Words by Maya Tlauka
Raised in Adelaide, I have enjoyed the festivities associated with ‘Mad March’ and the Adelaide Fringe for as long as I can remember. Nothing brings me more joy than visiting the Garden of Unearthly Delights to indulge in a delicious, albeit overpriced cocktail or attending a show at the comically pig themed venue ‘Gluttony’. I’ll even admit that the Royal Croquet Club (RCC), despite its instagrammably pretentious atmosphere, has a place in my heart.
You can imagine my surprise when the University of Adelaide recently announced that the North Terrace Campus is set to become the home of the RCC in 2019. I read the responses of many students who raised valid concerns about potential conflicts between the University’s education-oriented environment and the festival atmosphere of the RCC. I soon realised that the event would coincide with O’Week and the beginning of the semester, interrupting what is a crucial time for students commencing their studies. Equally frustrating, is the fact that it appears that the University did not undertake any consultation with its students regarding this decision.

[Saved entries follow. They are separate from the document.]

(** * PageRank: the transition model, the sampling estimator and the
      iterative estimator of [pagerank.py], embedded and verified.

    The Python program computes on binary64 floats.  The embedding is written
    once over an interface [PyFloat] of the arithmetic the program uses and is
    instantiated twice: with the kernel's primitive binary64 floats (what the
    program runs on) and with the canonical rationals [Qc] (the arithmetic the
    program approximates).  Theorems that need no law of arithmetic are proved
    for every instance, so they hold of the binary64 program; theorems about
    exact sums are proved for [Qc]. *)

From Stdlib Require Import ZArith QArith Qabs Qcanon List String Bool Lia Permutation.
From Stdlib Require Import Floats.PrimFloat.
Import ListNotations.

#[local] Open Scope string_scope.
#[local] Open Scope list_scope.
#[local] Open Scope Z_scope.

(** ** Exceptions *)

Inductive exn : Set := ZeroDivisionError | KeyError | IndexError | ValueError.

Inductive res (A : Type) : Type :=
| Ok (a : A)
| Raise (e : exn).

Arguments Ok {A} a.
Arguments Raise {A} e.

Definition bind {A B : Type} (m : res A) (k : A -> res B) : res B :=
  match m with
  | Ok a => k a
  | Raise e => Raise e
  end.

Notation "x <- m ;; k" := (bind m (fun x => k))
  (at level 61, m at next level, right associativity).
Notation "' p <- m ;; k" := (bind m (fun x => let p := x in k))
  (at level 61, p pattern, m at next level, right associativity).

(** A [for] loop over a list whose body may raise. *)
Fixpoint for_each {A S : Type} (body : S -> A -> res S) (l : list A) (s : S)
  : res S :=
  match l with
  | [] => Ok s
  | a :: l' => s' <- body s a ;; for_each body l' s'
  end.

(** ** Dictionaries

    A Python [dict] iterates in insertion order and assigning to a present key
    keeps the key's position; both matter below (the order of the in-place
    update, the order of a float sum), so a dictionary is an association list
    with these two operations. *)

Definition dict (V : Type) : Type := list (string * V).

Fixpoint dget {V : Type} (k : string) (d : dict V) : option V :=
  match d with
  | [] => None
  | (k', v) :: t => if String.eqb k k' then Some v else dget k t
  end.

Fixpoint dset {V : Type} (k : string) (v : V) (d : dict V) : dict V :=
  match d with
  | [] => [(k, v)]
  | (k', v') :: t =>
      if String.eqb k k' then (k, v) :: t else (k', v') :: dset k v t
  end.

Definition keys {V : Type} (d : dict V) : list string := map fst d.
Definition values {V : Type} (d : dict V) : list V := map snd d.

(** [d[k]] *)
Definition item {V : Type} (k : string) (d : dict V) : res V :=
  match dget k d with
  | Some v => Ok v
  | None => Raise KeyError
  end.

Definition len {A : Type} (l : list A) : Z := Z.of_nat (List.length l).

(** [i in s] for a set [s] of page names. *)
Definition contains (i : string) (s : list string) : bool :=
  existsb (String.eqb i) s.

(** [range(n)]: empty when [n <= 0]. *)
Definition range (n : Z) : list nat := seq 0 (Z.to_nat n).

(** The total of a list of counters. *)
Definition Zsum (xs : list Z) : Z := fold_right Z.add 0 xs.

(** The corpus: page name to out-set.  A set is a duplicate-free list; the
    program never depends on the order in which a set is enumerated. *)
Definition Corpus : Type := dict (list string).

Definition wf_corpus (corpus : Corpus) : Prop :=
  NoDup (keys corpus) /\
  Forall (fun kv => NoDup (snd kv) /\ incl (snd kv) (keys corpus)) corpus.

(** ** Arithmetic *)

Class PyFloat (F : Type) : Type := {
  of_int : Z -> F;            (* int operand converted to float *)
  lit_0_001 : F;              (* the literal 0.001 *)
  lit_0_85 : F;               (* the literal 0.85 *)
  fadd : F -> F -> F;
  fsub : F -> F -> F;
  fmul : F -> F -> F;
  fquot : F -> F -> F;        (* the quotient, divisor known non-zero *)
  fabs : F -> F;
  fle : F -> F -> bool;
  is_zero : F -> bool;        (* x == 0.0 *)
  is_finite : F -> bool       (* math.isfinite(x) *)
}.

(** binary64.  [of_int] is the exact conversion for |z| < 2^53, which covers
    every length and counter the program converts. *)
Fixpoint float_of_pos (p : positive) : float :=
  match p with
  | xH => 1%float
  | xO q => (2 * float_of_pos q)%float
  | xI q => (2 * float_of_pos q + 1)%float
  end.

Definition float_of_Z (z : Z) : float :=
  match z with
  | Z0 => 0%float
  | Zpos p => float_of_pos p
  | Zneg p => (- float_of_pos p)%float
  end.

#[global] Instance PyFloat_binary64 : PyFloat float := {|
  of_int := float_of_Z;
  lit_0_001 := 0x1.0624dd2f1a9fcp-10%float;
  lit_0_85 := 0x1.b333333333333p-1%float;
  fadd := PrimFloat.add;
  fsub := PrimFloat.sub;
  fmul := PrimFloat.mul;
  fquot := PrimFloat.div;
  fabs := PrimFloat.abs;
  fle := PrimFloat.leb;
  is_zero := fun x => PrimFloat.eqb x 0%float;
  is_finite := PrimFloat.is_finite
|}.

(** Exact rationals. *)
#[global] Instance PyFloat_Qc : PyFloat Qc := {|
  of_int := fun z => Q2Qc (inject_Z z);
  lit_0_001 := Q2Qc (1 # 1000);
  lit_0_85 := Q2Qc (85 # 100);
  fadd := Qcplus;
  fsub := Qcminus;
  fmul := Qcmult;
  fquot := Qcdiv;
  fabs := fun x => Q2Qc (Qabs x);
  fle := fun x y => Qle_bool x y;
  is_zero := fun x => Qeq_bool x 0;
  is_finite := fun _ => true
|}.

Section Program.

Context {F : Type} `{PyFloat F}.

(** [x / n] for an int [n] (a length or the sample count). *)
Definition div_int (x : F) (n : Z) : res F :=
  if n =? 0 then Raise ZeroDivisionError else Ok (fquot x (of_int n)).

(** [x / y] for a float [y]. *)
Definition div_float (x y : F) : res F :=
  if is_zero y then Raise ZeroDivisionError else Ok (fquot x y).

(** [sum(xs)]: the terms added left to right, from the int 0, as the
    interpreter of the program's time does (later interpreters compensate the
    rounding of a float sum). *)
Definition py_sum (xs : list F) : F := fold_left fadd xs (of_int 0).

Definition DAMPING : F := lit_0_85.
Definition SAMPLES : Z := 10000.

(** ** transition_model *)

Definition transition_model (corpus : Corpus) (page : string)
    (damping_factor : F) : res (dict F) :=
  for_each (fun result p =>
      initual <- div_int (fsub (of_int 1) damping_factor) (len corpus) ;;
      links <- item page corpus ;;
      initual <- for_each (fun initual i =>
          if String.eqb p i then
            q <- div_int damping_factor (len links) ;;
            Ok (fadd initual q)
          else Ok initual) links initual ;;
      initual <- (if len links =? 0 then
                    q <- div_int damping_factor (len corpus) ;;
                    Ok (fadd initual q)
                  else Ok initual) ;;
      Ok (dset p initual result))
    (keys corpus) [].

(** ** The random source

    [random.choice] and [random.choices] belong to the Python library; the
    program is parameterised by the draws they make, which thread the
    generator state.  What the library does before it draws is part of the
    model: [random.choice] raises IndexError on an empty sequence, and
    [random.choices] with [weights] accumulates the weights, compares their
    number with the size of the population and raises ValueError unless their
    total is greater than zero and finite.  Once these checks have passed, a
    draw returns an element of the population: that is all that is assumed
    of the library ([random_sound]). *)

Record Random : Type := {
  rng : Type;
  random_choice : list string -> rng -> string * rng;
  random_choices : list string -> list F -> rng -> string * rng
}.

(** [itertools.accumulate(weights)]: the running totals, from the left. *)
Fixpoint accumulate_from (total : F) (weights : list F) : list F :=
  match weights with
  | [] => []
  | w :: weights' =>
      let total := fadd total w in total :: accumulate_from total weights'
  end.

Definition accumulate (weights : list F) : list F :=
  match weights with
  | [] => []
  | w :: weights' => w :: accumulate_from w weights'
  end.

(** [seq[-1]] *)
Definition last_item {A : Type} (l : list A) : res A :=
  match l with
  | [] => Raise IndexError
  | a :: l' => Ok (last l' a)
  end.

(** [random.choices(population, weights=weights, k=1)] up to the draw: the
    total of the weights, or the exception the library raises. *)
Definition choices_total (population : list string) (weights : list F)
  : res F :=
  let cum_weights := accumulate weights in
  if negb (len cum_weights =? len population) then Raise ValueError
  else
    c <- last_item cum_weights ;;
    let total := fadd c (of_int 0) in
    if fle total (of_int 0) then Raise ValueError
    else if negb (is_finite total) then Raise ValueError
    else Ok total.

Definition random_sound (R : Random) : Prop :=
  (forall l g, l <> [] -> In (fst (random_choice R l g)) l) /\
  (forall l w g total,
      choices_total l w = Ok total -> In (fst (random_choices R l w g)) l).

(** [random.choice(seq)]: raises IndexError on an empty sequence. *)
Definition py_choice (R : Random) (l : list string) (g : rng R)
  : res (string * rng R) :=
  match l with
  | [] => Raise IndexError
  | _ => Ok (random_choice R l g)
  end.

(** [random.choices(population, weights=weights, k=1)[0]] *)
Definition py_choices (R : Random) (population : list string)
    (weights : list F) (g : rng R) : res (string * rng R) :=
  _ <- choices_total population weights ;;
  Ok (random_choices R population weights g).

While I love the Fringe, this announcement greatly concerned me, for reasons beyond those outlined above. Beginning my first semester at the University of Adelaide in late July, I was reassured to see that the University is committed to student safety. I, admittedly grudgingly, completed the “Consent Matters Module” which glared at me from my dashboard every time I tried to study. I viewed the Safer Campus Community webpage and learnt that the University promotes Respect. Now. Always and participated in the Change the Course report on sexual assault and harassment. The latter even resulted in a task force and a list of 65 suggested actions, 89% of which have been completed to date.
I feel conflicted, as I struggle to understand how the University can protect its students while inviting thousands of, potentially intoxicated, strangers onto campus. To put it plainly: surely hosting this event would increase the risk of sexual assault and harassment to students? I can only assume that the main motivation behind this partnership is the large pay packet that the University will undoubtedly receive for establishing this partnership. This is a thought which engenders a whole set of uncomfortable, secondary emotions regarding the notion of the University increasingly functioning as a business and, consequently valuing monetary profit over student safety.
To be clear, I understand that hosting such an event has the potential to enrich the “university experience” and may also provide a valuable insight into the performing arts industry for students enrolled in degrees such as the Bachelor of Music. I, however, feel great trepidation about the safety of students and challenge the University to consider how best to address this matter.